Brazilian state-run oil firm Petrobras said on Tuesday it will invest 79.5 billion reais ($44 billion) this year as it seeks to tap deep-sea offshore crude reserves that could turn Brazil into a major energy exporter.
The company has not yet released an updated five-year business plan because it is waiting for the approval of a government capitalization plan that could bring in tens of billions of dollars in new funding.
“It really hasn’t had much of an effect on the market. People are waiting for the new business plan,” said Luiz Otavio Broad, an analyst at the brokerage Agora.
Petrobras said in a statement it will invest 35.7 billion reais in exploration and production and 30.8 billion reais in refining and petrochemicals, with the remainder going toward areas such as distribution and biofuels.
The company said that investment plan still had to be approved by Congress. Broad noted the 2010 investment plan was equal to the maximum amount that Congress had allowed the company to invest, though the actual investments executed could be less than what was planned.
Petrobras invested 50.7 billion reais in the first nine months of 2009. Total investment for 2009 is not yet available because the company last month delayed the presentation of fourth-quarter results.
Its investment plan for 2009 to 2013 called for $174 billion in outlays that include efforts to tap billions of barrels of oil from a vast deep-sea subsalt province, but the company does not know what funding it will have available until the capitalization is approved.
Dilma Rousseff, head of Petrobras’s board of directors, who is the ruling party’s candidate for presidential elections this year, said in a speech on Monday that the company would invest “something around 85 billion reais” this year.
Petrobras, which provided the 79.5 billion figure on Tuesday apparently in response to Rousseff’s statement, said it was still discussing the business plan for 2010-2014.

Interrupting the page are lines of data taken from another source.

(* ===== verification/EventBuffer.v ===== *)
(** The bounded event buffer between the reader thread and the consumer of one
    request ([_EventBuffer] and [GenerationHandle] of
    clients/python/kim_llm_client/generation_client.py).

    Every method runs under the buffer's condition, so each is one function on
    the buffer.  The abstract contract is a first-in first-out channel that is
    closed once, by the Terminal. *)
From Stdlib Require Import ZArith Lia String Sorted.
From stdpp Require Import base list strings.
From S2P Require Import Prelude PyFloat Protocol.
Local Open Scope Z_scope.

Record _EventBuffer := mkBuffer {
  max_delta_events : Z;
  deltas : list TokenDelta;
  terminal : option Terminal;
  terminal_delivered : bool;
  overflowed : bool }.

#[global] Instance EventBuffer_eq_dec : EqDecision _EventBuffer.
Proof. solve_decision. Defined.
#[global] Instance GenerationEvent_eq_dec : EqDecision GenerationEvent.
Proof. solve_decision. Defined.

Definition new_buffer (max_delta_events : Z) : _EventBuffer :=
  mkBuffer max_delta_events [] None false false.

Definition put_delta (b : _EventBuffer) (delta : TokenDelta) : _EventBuffer * bool :=
  match terminal b with
  | Some _ => (b, false)
  | None =>
      if max_delta_events b <=? Z.of_nat (List.length (deltas b)) then
        (mkBuffer (max_delta_events b) (deltas b) (terminal b) (terminal_delivered b) true, false)
      else
        (mkBuffer (max_delta_events b) (deltas b ++ [delta]) (terminal b) (terminal_delivered b)
           (overflowed b), true)
  end.

Definition put_terminal (b : _EventBuffer) (t : Terminal) : _EventBuffer * bool :=
  match terminal b with
  | Some _ => (b, false)
  | None =>
      (mkBuffer (max_delta_events b) (deltas b) (Some t) (terminal_delivered b) (overflowed b), true)
  end.

(** The condition of the wait loop of [get]. *)
Definition must_wait (b : _EventBuffer) : bool :=
  bool_decide (deltas b = []) && bool_decide (terminal b = None).

(** [get] once its wait is over: with something to return, or with the
    deadline passed. *)
Definition get (b : _EventBuffer) : _EventBuffer * result exn GenerationEvent :=
  if must_wait b then (b, Err (TimeoutError "timed out waiting for generation event"))
  else match deltas b with
       | d :: ds =>
           (mkBuffer (max_delta_events b) ds (terminal b) (terminal_delivered b) (overflowed b),
            Ok (EDelta d))
       | [] =>
           if terminal_delivered b then (b, Err StopIteration)
           else
             (mkBuffer (max_delta_events b) (deltas b) (terminal b) true (overflowed b),
              match terminal b with
              | Some t => Ok (ETerminal t)
              | None => Err StopIteration
              end)
       end.

(** [GenerationHandle.collect] on a buffer to which nothing is added any more;
    one round per event. *)
Fixpoint collect_loop (fuel : nat) (b : _EventBuffer) (tokens : list Z)
  : result exn (list Z * Terminal) :=
  match fuel with
  | O => Err (TimeoutError "timed out collecting generation result")
  | S fuel =>
      match get b with
      | (b', Ok (EDelta d)) => collect_loop fuel b' (tokens ++ token_ids d)
      | (_, Ok (ETerminal t)) => Ok (tokens, t)
      | (_, Err e) => Err e
      end
  end.

Definition collect (b : _EventBuffer) : result exn (list Z * Terminal) :=
  collect_loop (S (List.length (deltas b))) b [].

(** [GenerationHandle.iter_events], likewise. *)
Fixpoint iter_loop (fuel : nat) (b : _EventBuffer) : list GenerationEvent * option exn :=
  match fuel with
  | O => ([], None)
  | S fuel =>
      match get b with
      | (b', Ok (EDelta d)) => let '(l, e) := iter_loop fuel b' in (EDelta d :: l, e)
      | (_, Ok (ETerminal t)) => ([ETerminal t], None)
      | (_, Err e) => ([], Some e)
      end
  end.

Definition iter_events (b : _EventBuffer) : list GenerationEvent * option exn :=
  iter_loop (S (List.length (deltas b))) b.

(** ** Histories *)

Inductive buffer_op :=
| OpDelta (d : TokenDelta)
| OpTerminal (t : Terminal)
| OpGet.

(** One operation; the event it delivered, if it is a [get] that returned. *)
Definition buffer_run (op : buffer_op) (b : _EventBuffer) : _EventBuffer * option GenerationEvent :=
  match op with
  | OpDelta d => ((put_delta b d).1, None)
  | OpTerminal t => ((put_terminal b t).1, None)
  | OpGet => let '(b', r) := get b in (b', match r with Ok e => Some e | Err _ => None end)
  end.

Fixpoint buffer_history (ops : list buffer_op) (b : _EventBuffer)
  : _EventBuffer * list GenerationEvent :=
  match ops with
  | [] => (b, [])
  | op :: ops =>
      let '(b1, e) := buffer_run op b in
      let '(b2, es) := buffer_history ops b1 in
      (b2, match e with Some e => e :: es | None => es end)
  end.

(** The events the puts of a history were allowed to add. *)
Fixpoint accepted_puts (ops : list buffer_op) (b : _EventBuffer) : list GenerationEvent :=
  match ops with
  | [] => []
  | op :: ops =>
      let b1 := (buffer_run op b).1 in
      match op with
      | OpDelta d => if (put_delta b d).2 then EDelta d :: accepted_puts ops b1
                     else accepted_puts ops b1
      | OpTerminal t => if (put_terminal b t).2 then ETerminal t :: accepted_puts ops b1
                        else accepted_puts ops b1
      | OpGet => accepted_puts ops b1
      end
  end.

(** What a buffer still has to deliver. *)
Definition pending (b : _EventBuffer) : list GenerationEvent :=
  (EDelta <$> deltas b)
  ++ match terminal b with
     | Some t => if terminal_delivered b then [] else [ETerminal t]
     | None => []
     end.

Definition buffer_wf (b : _EventBuffer) : Prop :=
  Z.of_nat (List.length (deltas b)) <= max_delta_events b
  /\ (terminal_delivered b = true -> deltas b = [] /\ terminal b <> None).

(** ** Lemmas *)

Lemma new_buffer_wf n : 0 <= n -> buffer_wf (new_buffer n).
Proof. by split. Qed.

Ltac open_buffer b := destruct b as [mx ds tm td ov]; simpl in *.

Lemma put_delta_wf b d : buffer_wf b -> buffer_wf (put_delta b d).1.
Proof.
  open_buffer b. unfold buffer_wf, put_delta. simpl. intros [H1 H2].
  destruct tm; [done|]. case_goal; simpl; [done|]. rewrite length_app. simpl.
  split; [lia|]. intros Htd. by destruct (H2 Htd).
Qed.

Lemma put_terminal_wf b t : buffer_wf b -> buffer_wf (put_terminal b t).1.
Proof. open_buffer b. unfold buffer_wf, put_terminal. destruct tm; naive_solver. Qed.

Lemma get_wf b : buffer_wf b -> buffer_wf (get b).1.
Proof.
  open_buffer b. unfold buffer_wf, get, must_wait. simpl. intros [H1 H2].
  destruct ds as [|d ds]; simpl in *.
  - destruct tm; [|by simpl]. simpl. destruct td; simpl; auto.
  - split; [lia|]. intros Htd. by destruct (H2 Htd).
Qed.

Lemma buffer_run_wf op b : buffer_wf b -> buffer_wf (buffer_run op b).1.
Proof.
  destruct op; simpl; auto using put_delta_wf, put_terminal_wf.
  intros H. apply get_wf in H. by destruct (get b).
Qed.

(** The contract of one operation on the pending events. *)
Lemma put_delta_pending b d :
  pending (put_delta b d).1 = pending b ++ (if (put_delta b d).2 then [EDelta d] else []).
Proof.
  open_buffer b. unfold pending, put_delta. simpl. destruct tm; simpl; [by rewrite app_nil_r|].
  case_goal; simpl; rewrite ?app_nil_r; [done|]. by rewrite fmap_app.
Qed.

Lemma put_terminal_pending b t : buffer_wf b ->
  pending (put_terminal b t).1 = pending b ++ (if (put_terminal b t).2 then [ETerminal t] else []).
Proof.
  open_buffer b. unfold pending, put_terminal, buffer_wf. simpl. intros [_ H].
  destruct tm; simpl; [by rewrite app_nil_r|].
  destruct td; [by destruct H|]. by rewrite app_nil_r.
Qed.

Lemma get_pending b : buffer_wf b ->
  pending b = match (get b).2 with Ok e => e :: pending (get b).1 | Err _ => pending (get b).1 end
  /\ (is_ok (get b).2 = false -> pending b = []).
Proof.
  open_buffer b. unfold pending, get, must_wait, buffer_wf. simpl. intros [_ H].
  destruct ds as [|d ds]; simpl; [|done]. destruct tm as [t|]; simpl; [|done].
  destruct td; simpl; done.
Qed.

Lemma history_fifo ops b : buffer_wf b ->
  pending b ++ accepted_puts ops b
  = (buffer_history ops b).2 ++ pending (buffer_history ops b).1.
Proof.
  revert b. induction ops as [|op ops IH]; intros b Hb; simpl; [by rewrite app_nil_r|].
  pose proof (buffer_run_wf op b Hb) as Hb1. specialize (IH _ Hb1).
  destruct (buffer_run op b) as [b1 e] eqn:Hrun. simpl in *.
  destruct (buffer_history ops b1) as [b2 es]. simpl in *. destruct op as [d|t|]; simpl in Hrun.
  - injection Hrun as <- <-. rewrite put_delta_pending, <-app_assoc in IH. rewrite <-IH.
    by destruct (put_delta b d).2.
  - injection Hrun as <- <-. rewrite put_terminal_pending, <-app_assoc in IH by done. rewrite <-IH.
    by destruct (put_terminal b t).2.
  - destruct (get_pending b Hb) as [Hp _]. destruct (get b) as [b' r]. simpl in *.
    injection Hrun as -> <-. rewrite Hp. destruct r; simpl; by rewrite <-IH.
Qed.

Lemma event_buffer_history_wf ops b : buffer_wf b -> buffer_wf (buffer_history ops b).1.
Proof.
  revert b. induction ops as [|op ops IH]; intros b Hb; simpl; [done|].
  pose proof (buffer_run_wf op b Hb) as Hb1. destruct (buffer_run op b) as [b1 e].
  specialize (IH b1 Hb1). by destruct (buffer_history ops b1).
Qed.

(** Nothing is added after the Terminal. *)
Lemma run_terminal op b t : terminal b = Some t -> terminal (buffer_run op b).1 = Some t.
Proof.
  open_buffer b. intros ->. destruct op; simpl; unfold put_delta, put_terminal, get; simpl; try done.
  repeat case_match; simplify_eq/=; done.
Qed.

Lemma closed_accepts_nothing ops b t : terminal b = Some t -> accepted_puts ops b = [].
Proof.
  revert b. induction ops as [|op ops IH]; intros b Ht; [done|]. cbn [accepted_puts].
  pose proof (run_terminal op b t Ht) as Ht1. rewrite (IH _ Ht1).
  destruct op; unfold put_delta, put_terminal; rewrite ?Ht; done.
Qed.

Lemma put_terminal_sets b t : terminal (put_terminal b t).1 <> None.
Proof. unfold put_terminal. destruct (terminal b) eqn:Ht; simpl; congruence. Qed.

Lemma accepted_closed_once ops b :
  exists ds rest, accepted_puts ops b = (EDelta <$> ds) ++ rest
    /\ (rest = [] \/ exists t, rest = [ETerminal t]).
Proof.
  revert b. induction ops as [|op ops IH]; intros b; cbn [accepted_puts].
  { exists [], []. auto. }
  destruct op as [d|t|].
  - destruct (IH (buffer_run (OpDelta d) b).1) as (ds & rest & -> & Hr).
    destruct (put_delta b d).2; [exists (d :: ds), rest|exists ds, rest]; auto.
  - pose proof (put_terminal_sets b t) as Hset.
    destruct (terminal (put_terminal b t).1) as [t'|] eqn:Ht; [|done].
    rewrite (closed_accepts_nothing ops (buffer_run (OpTerminal t) b).1 t') by done.
    exists []. destruct (put_terminal b t).2; eauto.
  - apply IH.
Qed.

(** Draining a closed buffer. *)
Lemma collect_loop_closed b t tokens : terminal b = Some t -> terminal_delivered b = false ->
  forall fuel, (List.length (deltas b) < fuel)%nat ->
  collect_loop fuel b tokens = Ok (tokens ++ (deltas b ≫= token_ids), t).
Proof.
  open_buffer b. intros -> -> fuel. revert tokens fuel.
  induction ds as [|d ds IH]; intros tokens fuel Hf; (destruct fuel as [|fuel]; [lia|]);
    simpl; unfold get, must_wait; simpl.
  - by rewrite app_nil_r.
  - rewrite IH by (simpl in Hf; lia). by rewrite <-app_assoc.
Qed.

Lemma iter_loop_closed b t : terminal b = Some t -> terminal_delivered b = false ->
  forall fuel, (List.length (deltas b) < fuel)%nat -> iter_loop fuel b = (pending b, None).
Proof.
  open_buffer b. intros -> -> fuel. revert fuel. unfold pending. simpl.
  induction ds as [|d ds IH]; intros fuel Hf; (destruct fuel as [|fuel]; [simpl in *; lia|]);
    simpl; unfold get, must_wait; simpl; [done|].
  rewrite IH by (simpl in Hf; lia). done.
Qed.

(** ** Theorems *)

(** C24: The buffer is a first-in first-out channel: over any history of puts
    and gets from a new buffer, the events delivered followed by those still
    pending are exactly the events the puts accepted, in order; nothing is lost,
    duplicated or reordered once accepted. *)
Theorem event_buffer_fifo n ops : 0 <= n ->
  accepted_puts ops (new_buffer n)
  = (buffer_history ops (new_buffer n)).2 ++ pending (buffer_history ops (new_buffer n)).1.
Proof. intros Hn. rewrite <-history_fifo; [done|by apply new_buffer_wf]. Qed.

Lemma event_buffer_fifo_witness :
  let d i := mkDelta 1 i [10 + i] in
  let t := mkTerminal 1 (mkStatus "ok" "") (Some "eos") (mkUsage 1 2) in
  let ops := [OpDelta (d 0); OpDelta (d 1); OpDelta (d 2); OpGet; OpTerminal t; OpDelta (d 3); OpGet] in
  accepted_puts ops (new_buffer 2)
  = (buffer_history ops (new_buffer 2)).2 ++ pending (buffer_history ops (new_buffer 2)).1.
Proof. apply event_buffer_fifo. vm_compute. discriminate. Defined.

(** The channel is closed once: what a history delivers is a sequence of
    deltas with at most one Terminal, at its end, and the buffer never holds more
    deltas than its capacity. *)
Theorem event_buffer_closed_once n ops : 0 <= n ->
  let '(b, delivered) := buffer_history ops (new_buffer n) in
  buffer_wf b /\
  exists ds rest, delivered ++ pending b = (EDelta <$> ds) ++ rest
    /\ (rest = [] \/ exists t, rest = [ETerminal t]).
Proof.
  intros Hn. pose proof (event_buffer_history_wf ops (new_buffer n) (new_buffer_wf n Hn)) as Hwf.
  pose proof (history_fifo ops (new_buffer n) (new_buffer_wf n Hn)) as Hfifo.
  destruct (buffer_history ops (new_buffer n)) as [b delivered]. simpl in *. split; [done|].
  rewrite <-Hfifo. apply accepted_closed_once.
Qed.

Lemma event_buffer_closed_once_witness :
  let d i := mkDelta 1 i [10 + i] in
  let t := mkTerminal 1 (mkStatus "ok" "") (Some "eos") (mkUsage 1 2) in
  let '(b, delivered) :=
    buffer_history [OpDelta (d 0); OpGet; OpTerminal t; OpTerminal t; OpGet; OpGet] (new_buffer 2) in
  buffer_wf b /\
  exists ds rest, delivered ++ pending b = (EDelta <$> ds) ++ rest
    /\ (rest = [] \/ exists t, rest = [ETerminal t]).
Proof.
  apply (event_buffer_closed_once 2
    [OpDelta (mkDelta 1 0 [10]); OpGet;
     OpTerminal (mkTerminal 1 (mkStatus "ok" "") (Some "eos") (mkUsage 1 2));
     OpTerminal (mkTerminal 1 (mkStatus "ok" "") (Some "eos") (mkUsage 1 2)); OpGet; OpGet]).
  vm_compute. discriminate.
Defined.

The company usually releases a 5-year investment plan at the start of each year.
Last year, President Luiz Inacio Lula da Silva’s government launched a plan to swap development rights of 5 billion barrels of oil in the vast offshore subsalt province for Petrobras shares.
That came as part of a broader overhaul of oil legislation meant to give the government greater control over the industry and boost revenues from the massive fields.
Under the proposed rules, Petrobras would be the operator of all new projects in the subsalt region and would hold a minimum 30 percent stake in all new wells.